## WHAT YOU WILL DO:
In the data that follows, how many lines include the string "Undefined"? Answer with the number alone.
--------------------------------
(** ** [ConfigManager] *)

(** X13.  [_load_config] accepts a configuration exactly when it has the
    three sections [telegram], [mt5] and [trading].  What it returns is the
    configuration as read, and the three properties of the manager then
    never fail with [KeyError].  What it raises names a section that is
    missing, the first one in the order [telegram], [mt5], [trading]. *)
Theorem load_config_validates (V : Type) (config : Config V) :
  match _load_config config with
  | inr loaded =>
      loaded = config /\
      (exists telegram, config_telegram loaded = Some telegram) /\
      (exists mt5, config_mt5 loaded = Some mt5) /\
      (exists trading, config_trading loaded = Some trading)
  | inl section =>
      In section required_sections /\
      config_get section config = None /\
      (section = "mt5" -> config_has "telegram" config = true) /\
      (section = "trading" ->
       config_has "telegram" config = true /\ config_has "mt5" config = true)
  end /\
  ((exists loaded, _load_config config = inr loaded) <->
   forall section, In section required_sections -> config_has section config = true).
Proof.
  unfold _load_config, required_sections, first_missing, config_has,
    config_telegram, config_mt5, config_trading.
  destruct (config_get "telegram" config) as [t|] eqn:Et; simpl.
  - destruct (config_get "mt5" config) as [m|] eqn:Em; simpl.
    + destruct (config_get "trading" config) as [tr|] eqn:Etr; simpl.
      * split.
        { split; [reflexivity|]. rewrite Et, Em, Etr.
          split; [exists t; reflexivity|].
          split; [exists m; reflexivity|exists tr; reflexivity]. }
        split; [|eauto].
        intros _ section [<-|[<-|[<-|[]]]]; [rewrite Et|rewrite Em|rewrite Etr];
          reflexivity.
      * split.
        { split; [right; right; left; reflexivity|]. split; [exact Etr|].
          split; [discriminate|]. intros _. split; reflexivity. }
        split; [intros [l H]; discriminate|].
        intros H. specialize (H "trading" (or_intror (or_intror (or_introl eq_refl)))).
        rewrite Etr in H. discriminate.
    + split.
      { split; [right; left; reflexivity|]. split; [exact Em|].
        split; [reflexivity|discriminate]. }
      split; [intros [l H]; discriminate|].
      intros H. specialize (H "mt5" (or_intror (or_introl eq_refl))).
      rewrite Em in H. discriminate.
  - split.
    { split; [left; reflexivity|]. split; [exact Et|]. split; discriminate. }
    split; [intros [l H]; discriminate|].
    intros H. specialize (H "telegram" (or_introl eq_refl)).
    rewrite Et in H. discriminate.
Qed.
--------------------------------
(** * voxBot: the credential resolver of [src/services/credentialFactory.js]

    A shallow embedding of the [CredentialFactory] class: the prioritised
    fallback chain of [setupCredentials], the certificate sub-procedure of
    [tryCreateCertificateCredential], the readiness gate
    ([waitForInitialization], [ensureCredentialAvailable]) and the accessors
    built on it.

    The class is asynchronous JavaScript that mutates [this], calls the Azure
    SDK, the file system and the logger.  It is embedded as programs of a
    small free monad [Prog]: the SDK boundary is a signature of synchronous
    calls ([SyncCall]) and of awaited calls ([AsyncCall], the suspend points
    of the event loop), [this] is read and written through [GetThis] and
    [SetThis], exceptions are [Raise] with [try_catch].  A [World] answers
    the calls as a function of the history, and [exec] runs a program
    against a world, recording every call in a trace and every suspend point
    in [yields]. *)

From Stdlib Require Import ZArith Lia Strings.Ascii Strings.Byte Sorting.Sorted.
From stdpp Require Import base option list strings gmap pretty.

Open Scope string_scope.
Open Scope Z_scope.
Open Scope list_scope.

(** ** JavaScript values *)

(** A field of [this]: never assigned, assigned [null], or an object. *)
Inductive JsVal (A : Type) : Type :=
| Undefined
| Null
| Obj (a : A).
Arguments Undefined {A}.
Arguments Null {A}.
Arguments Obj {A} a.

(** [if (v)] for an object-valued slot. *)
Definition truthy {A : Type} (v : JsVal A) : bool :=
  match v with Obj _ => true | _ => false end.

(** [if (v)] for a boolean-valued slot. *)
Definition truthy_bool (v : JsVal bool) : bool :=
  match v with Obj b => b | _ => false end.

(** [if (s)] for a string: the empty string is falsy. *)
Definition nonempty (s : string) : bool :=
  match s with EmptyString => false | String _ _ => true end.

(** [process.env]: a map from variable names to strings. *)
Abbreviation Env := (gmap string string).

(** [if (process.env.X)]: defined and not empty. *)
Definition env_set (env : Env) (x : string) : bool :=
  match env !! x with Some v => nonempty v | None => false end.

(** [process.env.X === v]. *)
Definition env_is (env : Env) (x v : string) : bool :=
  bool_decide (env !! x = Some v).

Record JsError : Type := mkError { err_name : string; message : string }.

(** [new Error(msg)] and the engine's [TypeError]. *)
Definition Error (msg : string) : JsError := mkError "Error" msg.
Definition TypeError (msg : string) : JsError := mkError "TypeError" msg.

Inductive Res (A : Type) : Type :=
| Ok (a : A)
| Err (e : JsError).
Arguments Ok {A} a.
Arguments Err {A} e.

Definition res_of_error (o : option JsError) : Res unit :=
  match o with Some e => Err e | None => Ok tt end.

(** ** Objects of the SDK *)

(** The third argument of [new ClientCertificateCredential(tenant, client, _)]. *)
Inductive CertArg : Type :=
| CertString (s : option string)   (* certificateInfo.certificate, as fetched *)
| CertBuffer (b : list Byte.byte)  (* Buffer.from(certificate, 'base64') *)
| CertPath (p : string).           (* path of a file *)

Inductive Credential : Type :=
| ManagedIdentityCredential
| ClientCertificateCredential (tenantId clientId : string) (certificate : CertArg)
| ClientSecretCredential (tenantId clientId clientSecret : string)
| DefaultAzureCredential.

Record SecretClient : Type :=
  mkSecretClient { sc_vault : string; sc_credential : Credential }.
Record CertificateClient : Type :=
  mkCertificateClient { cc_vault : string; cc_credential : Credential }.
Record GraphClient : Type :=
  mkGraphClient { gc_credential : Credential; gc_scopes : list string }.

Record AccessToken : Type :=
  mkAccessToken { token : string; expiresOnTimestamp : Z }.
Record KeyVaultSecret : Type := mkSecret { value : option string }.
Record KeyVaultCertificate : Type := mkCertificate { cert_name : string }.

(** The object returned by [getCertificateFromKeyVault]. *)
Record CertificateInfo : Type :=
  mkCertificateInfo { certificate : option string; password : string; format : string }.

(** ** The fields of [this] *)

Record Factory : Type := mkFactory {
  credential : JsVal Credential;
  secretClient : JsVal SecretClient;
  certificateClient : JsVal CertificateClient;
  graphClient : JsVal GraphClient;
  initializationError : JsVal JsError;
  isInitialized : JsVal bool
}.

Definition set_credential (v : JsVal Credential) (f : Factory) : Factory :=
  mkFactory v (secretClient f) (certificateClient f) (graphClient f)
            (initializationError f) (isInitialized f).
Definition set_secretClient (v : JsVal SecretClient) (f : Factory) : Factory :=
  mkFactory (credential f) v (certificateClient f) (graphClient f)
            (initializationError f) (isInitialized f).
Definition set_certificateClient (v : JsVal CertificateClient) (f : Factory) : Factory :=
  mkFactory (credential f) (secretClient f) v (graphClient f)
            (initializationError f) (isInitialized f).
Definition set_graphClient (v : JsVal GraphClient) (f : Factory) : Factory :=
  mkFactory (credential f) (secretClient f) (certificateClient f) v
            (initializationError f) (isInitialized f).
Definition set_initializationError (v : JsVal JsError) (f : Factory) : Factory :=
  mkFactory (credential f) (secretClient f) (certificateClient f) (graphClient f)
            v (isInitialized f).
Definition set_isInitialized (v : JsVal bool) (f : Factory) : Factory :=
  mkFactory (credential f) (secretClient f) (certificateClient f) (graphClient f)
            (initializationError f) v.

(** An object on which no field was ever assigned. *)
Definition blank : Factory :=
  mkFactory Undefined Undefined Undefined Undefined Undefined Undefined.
--------------------------------
## WRITTEN ANSWER:
3